(Records provided)

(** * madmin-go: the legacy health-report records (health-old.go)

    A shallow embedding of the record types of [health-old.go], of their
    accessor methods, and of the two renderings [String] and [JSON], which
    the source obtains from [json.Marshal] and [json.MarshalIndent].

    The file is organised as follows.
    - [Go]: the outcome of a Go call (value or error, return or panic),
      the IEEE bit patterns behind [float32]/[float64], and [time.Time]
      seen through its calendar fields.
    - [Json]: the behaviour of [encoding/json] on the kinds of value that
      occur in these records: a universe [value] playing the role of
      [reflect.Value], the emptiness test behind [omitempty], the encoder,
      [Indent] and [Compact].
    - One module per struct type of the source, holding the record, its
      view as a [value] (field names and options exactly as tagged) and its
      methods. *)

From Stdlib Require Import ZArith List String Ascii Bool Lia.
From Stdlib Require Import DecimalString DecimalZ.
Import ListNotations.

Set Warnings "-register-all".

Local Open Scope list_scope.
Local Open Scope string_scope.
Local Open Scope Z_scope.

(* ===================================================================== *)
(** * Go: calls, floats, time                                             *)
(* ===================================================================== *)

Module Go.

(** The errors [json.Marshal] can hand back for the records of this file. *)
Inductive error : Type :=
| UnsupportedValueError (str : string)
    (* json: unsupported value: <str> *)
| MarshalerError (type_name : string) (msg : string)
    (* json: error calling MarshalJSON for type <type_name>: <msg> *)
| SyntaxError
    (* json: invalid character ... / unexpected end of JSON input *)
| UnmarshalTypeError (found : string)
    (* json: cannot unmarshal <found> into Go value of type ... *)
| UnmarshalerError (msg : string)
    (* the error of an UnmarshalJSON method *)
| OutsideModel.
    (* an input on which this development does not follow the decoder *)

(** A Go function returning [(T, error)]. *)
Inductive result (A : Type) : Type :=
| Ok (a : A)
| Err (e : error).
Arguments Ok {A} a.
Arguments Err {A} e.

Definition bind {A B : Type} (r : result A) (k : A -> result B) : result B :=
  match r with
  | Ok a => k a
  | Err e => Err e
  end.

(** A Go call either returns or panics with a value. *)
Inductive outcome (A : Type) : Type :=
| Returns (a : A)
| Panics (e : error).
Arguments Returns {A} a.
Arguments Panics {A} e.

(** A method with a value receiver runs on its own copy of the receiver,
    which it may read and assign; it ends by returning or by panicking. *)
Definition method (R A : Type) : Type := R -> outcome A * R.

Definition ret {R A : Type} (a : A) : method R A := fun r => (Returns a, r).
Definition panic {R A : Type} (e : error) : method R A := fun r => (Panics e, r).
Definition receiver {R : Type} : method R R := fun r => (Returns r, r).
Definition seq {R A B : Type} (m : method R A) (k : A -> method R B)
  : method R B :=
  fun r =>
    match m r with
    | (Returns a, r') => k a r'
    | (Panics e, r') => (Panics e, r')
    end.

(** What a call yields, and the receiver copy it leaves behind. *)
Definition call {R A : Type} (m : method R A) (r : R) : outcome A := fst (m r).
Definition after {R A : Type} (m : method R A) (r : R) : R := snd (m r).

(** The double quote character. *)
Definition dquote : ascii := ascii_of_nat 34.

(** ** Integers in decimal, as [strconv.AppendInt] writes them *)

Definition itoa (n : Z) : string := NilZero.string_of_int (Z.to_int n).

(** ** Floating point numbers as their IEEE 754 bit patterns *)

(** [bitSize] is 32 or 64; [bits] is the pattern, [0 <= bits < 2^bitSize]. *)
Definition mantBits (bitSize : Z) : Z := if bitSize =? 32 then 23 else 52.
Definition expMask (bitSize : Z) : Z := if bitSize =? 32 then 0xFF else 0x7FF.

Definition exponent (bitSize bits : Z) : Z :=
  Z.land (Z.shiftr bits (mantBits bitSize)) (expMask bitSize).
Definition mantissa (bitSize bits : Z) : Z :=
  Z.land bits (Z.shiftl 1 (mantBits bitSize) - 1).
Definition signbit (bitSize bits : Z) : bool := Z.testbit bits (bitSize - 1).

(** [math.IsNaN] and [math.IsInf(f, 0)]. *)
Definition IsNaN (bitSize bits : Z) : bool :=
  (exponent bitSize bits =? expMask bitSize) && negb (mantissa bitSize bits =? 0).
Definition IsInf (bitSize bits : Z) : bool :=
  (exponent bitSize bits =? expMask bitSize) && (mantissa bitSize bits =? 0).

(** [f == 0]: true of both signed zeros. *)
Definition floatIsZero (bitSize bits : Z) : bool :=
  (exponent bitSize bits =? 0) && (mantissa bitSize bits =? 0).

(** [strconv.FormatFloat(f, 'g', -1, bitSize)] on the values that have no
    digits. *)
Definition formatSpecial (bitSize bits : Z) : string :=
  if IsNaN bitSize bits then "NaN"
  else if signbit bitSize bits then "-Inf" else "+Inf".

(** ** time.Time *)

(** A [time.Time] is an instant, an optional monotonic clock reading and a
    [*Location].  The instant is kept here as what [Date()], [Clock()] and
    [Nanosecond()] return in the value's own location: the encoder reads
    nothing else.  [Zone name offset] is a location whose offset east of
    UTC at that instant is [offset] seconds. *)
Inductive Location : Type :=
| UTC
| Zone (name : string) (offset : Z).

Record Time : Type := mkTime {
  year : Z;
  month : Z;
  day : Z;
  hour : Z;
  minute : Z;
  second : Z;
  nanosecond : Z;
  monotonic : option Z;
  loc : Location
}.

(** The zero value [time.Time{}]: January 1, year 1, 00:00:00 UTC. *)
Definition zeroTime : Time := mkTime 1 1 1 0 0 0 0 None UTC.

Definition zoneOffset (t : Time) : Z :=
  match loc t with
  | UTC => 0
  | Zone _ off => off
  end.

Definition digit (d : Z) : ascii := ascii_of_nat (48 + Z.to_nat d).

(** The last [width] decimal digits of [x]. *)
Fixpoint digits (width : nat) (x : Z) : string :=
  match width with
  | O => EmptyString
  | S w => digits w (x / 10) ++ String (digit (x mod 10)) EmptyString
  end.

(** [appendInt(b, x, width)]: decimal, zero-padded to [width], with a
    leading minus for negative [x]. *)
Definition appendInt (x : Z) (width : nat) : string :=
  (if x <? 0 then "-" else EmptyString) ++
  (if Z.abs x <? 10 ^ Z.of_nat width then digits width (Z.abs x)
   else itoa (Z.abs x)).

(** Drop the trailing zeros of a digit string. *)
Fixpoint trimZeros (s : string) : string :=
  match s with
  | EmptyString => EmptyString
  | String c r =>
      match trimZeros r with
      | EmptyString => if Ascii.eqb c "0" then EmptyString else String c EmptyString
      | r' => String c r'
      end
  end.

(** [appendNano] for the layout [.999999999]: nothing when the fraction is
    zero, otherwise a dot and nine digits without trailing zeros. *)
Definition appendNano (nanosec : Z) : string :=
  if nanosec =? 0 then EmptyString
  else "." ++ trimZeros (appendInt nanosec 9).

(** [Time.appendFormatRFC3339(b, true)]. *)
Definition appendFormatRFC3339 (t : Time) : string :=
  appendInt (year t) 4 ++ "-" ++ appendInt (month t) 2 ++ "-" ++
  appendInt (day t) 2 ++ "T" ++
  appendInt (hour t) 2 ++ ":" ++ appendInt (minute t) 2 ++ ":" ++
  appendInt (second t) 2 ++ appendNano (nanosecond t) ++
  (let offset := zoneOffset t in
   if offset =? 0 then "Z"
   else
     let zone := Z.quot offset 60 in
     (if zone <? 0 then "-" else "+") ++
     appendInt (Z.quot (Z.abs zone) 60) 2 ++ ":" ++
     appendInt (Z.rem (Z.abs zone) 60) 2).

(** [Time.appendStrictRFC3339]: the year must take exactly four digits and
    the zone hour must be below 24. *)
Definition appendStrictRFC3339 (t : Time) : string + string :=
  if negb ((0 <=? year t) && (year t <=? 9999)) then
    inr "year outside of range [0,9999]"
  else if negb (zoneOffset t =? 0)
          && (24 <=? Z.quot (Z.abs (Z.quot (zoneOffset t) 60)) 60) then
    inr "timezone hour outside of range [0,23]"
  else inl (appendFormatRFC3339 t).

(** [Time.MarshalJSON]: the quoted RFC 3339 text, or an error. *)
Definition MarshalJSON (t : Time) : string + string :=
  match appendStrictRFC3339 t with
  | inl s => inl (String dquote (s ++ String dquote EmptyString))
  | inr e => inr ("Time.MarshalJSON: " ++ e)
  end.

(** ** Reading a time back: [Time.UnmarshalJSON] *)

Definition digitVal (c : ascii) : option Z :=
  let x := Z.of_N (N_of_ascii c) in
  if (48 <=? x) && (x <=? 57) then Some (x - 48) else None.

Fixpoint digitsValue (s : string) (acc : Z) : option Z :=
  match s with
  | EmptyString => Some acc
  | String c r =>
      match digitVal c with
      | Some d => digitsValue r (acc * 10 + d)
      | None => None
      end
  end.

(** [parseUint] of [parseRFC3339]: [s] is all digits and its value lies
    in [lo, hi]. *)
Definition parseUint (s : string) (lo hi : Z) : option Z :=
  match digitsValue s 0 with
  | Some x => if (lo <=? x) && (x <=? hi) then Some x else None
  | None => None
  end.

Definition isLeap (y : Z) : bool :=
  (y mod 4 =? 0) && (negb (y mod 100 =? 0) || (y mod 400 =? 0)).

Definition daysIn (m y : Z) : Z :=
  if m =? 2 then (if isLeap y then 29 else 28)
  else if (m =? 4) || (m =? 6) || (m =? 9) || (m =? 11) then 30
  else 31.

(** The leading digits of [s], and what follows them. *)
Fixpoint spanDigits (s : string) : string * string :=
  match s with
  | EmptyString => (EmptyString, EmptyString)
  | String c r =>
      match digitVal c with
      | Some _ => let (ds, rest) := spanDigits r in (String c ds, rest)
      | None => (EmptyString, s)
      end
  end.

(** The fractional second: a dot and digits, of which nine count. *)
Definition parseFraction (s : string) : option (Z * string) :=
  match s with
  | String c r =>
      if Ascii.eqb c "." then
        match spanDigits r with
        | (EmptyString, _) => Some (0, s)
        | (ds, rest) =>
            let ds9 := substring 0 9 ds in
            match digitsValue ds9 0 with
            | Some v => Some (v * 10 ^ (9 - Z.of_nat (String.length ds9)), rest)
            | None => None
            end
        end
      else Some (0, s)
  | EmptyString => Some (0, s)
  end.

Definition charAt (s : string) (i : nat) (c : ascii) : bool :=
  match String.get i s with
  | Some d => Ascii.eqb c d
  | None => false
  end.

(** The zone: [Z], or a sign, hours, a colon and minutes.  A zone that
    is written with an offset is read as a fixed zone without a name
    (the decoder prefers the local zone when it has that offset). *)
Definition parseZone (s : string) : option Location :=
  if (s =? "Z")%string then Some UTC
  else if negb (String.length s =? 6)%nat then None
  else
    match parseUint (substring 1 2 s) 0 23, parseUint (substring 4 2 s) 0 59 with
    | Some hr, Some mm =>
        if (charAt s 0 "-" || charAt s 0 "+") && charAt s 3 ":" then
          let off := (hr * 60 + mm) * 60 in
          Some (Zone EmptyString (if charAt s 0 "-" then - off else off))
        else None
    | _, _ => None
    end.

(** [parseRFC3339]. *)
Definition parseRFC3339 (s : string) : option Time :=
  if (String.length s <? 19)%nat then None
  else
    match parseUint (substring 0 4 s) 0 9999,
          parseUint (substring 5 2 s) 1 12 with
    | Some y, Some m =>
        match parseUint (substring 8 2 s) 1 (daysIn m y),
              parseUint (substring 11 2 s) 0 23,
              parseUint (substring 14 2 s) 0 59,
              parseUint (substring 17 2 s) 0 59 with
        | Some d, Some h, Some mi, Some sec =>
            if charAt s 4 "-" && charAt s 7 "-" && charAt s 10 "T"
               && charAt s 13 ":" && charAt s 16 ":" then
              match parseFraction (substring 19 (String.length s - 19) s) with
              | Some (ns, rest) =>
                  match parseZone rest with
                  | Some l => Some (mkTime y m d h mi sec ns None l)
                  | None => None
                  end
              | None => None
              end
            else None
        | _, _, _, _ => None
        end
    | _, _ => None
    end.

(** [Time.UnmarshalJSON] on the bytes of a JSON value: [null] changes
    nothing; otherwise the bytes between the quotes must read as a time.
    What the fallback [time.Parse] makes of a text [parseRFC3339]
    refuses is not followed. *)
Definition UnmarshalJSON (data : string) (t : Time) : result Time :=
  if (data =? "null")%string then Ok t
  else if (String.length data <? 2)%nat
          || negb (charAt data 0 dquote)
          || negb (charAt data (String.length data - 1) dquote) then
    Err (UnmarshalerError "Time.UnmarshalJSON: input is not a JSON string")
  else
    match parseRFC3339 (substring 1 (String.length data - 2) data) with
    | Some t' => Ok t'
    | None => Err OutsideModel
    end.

(End Records provided)

What you will do: Please reproduce the listing word for word, but only from the line that contains "refuses is not followed. *)" to its last line, inclusive.

Output of the task:
    refuses is not followed. *)
Definition UnmarshalJSON (data : string) (t : Time) : result Time :=
  if (data =? "null")%string then Ok t
  else if (String.length data <? 2)%nat
          || negb (charAt data 0 dquote)
          || negb (charAt data (String.length data - 1) dquote) then
    Err (UnmarshalerError "Time.UnmarshalJSON: input is not a JSON string")
  else
    match parseRFC3339 (substring 1 (String.length data - 2) data) with
    | Some t' => Ok t'
    | None => Err OutsideModel
    end.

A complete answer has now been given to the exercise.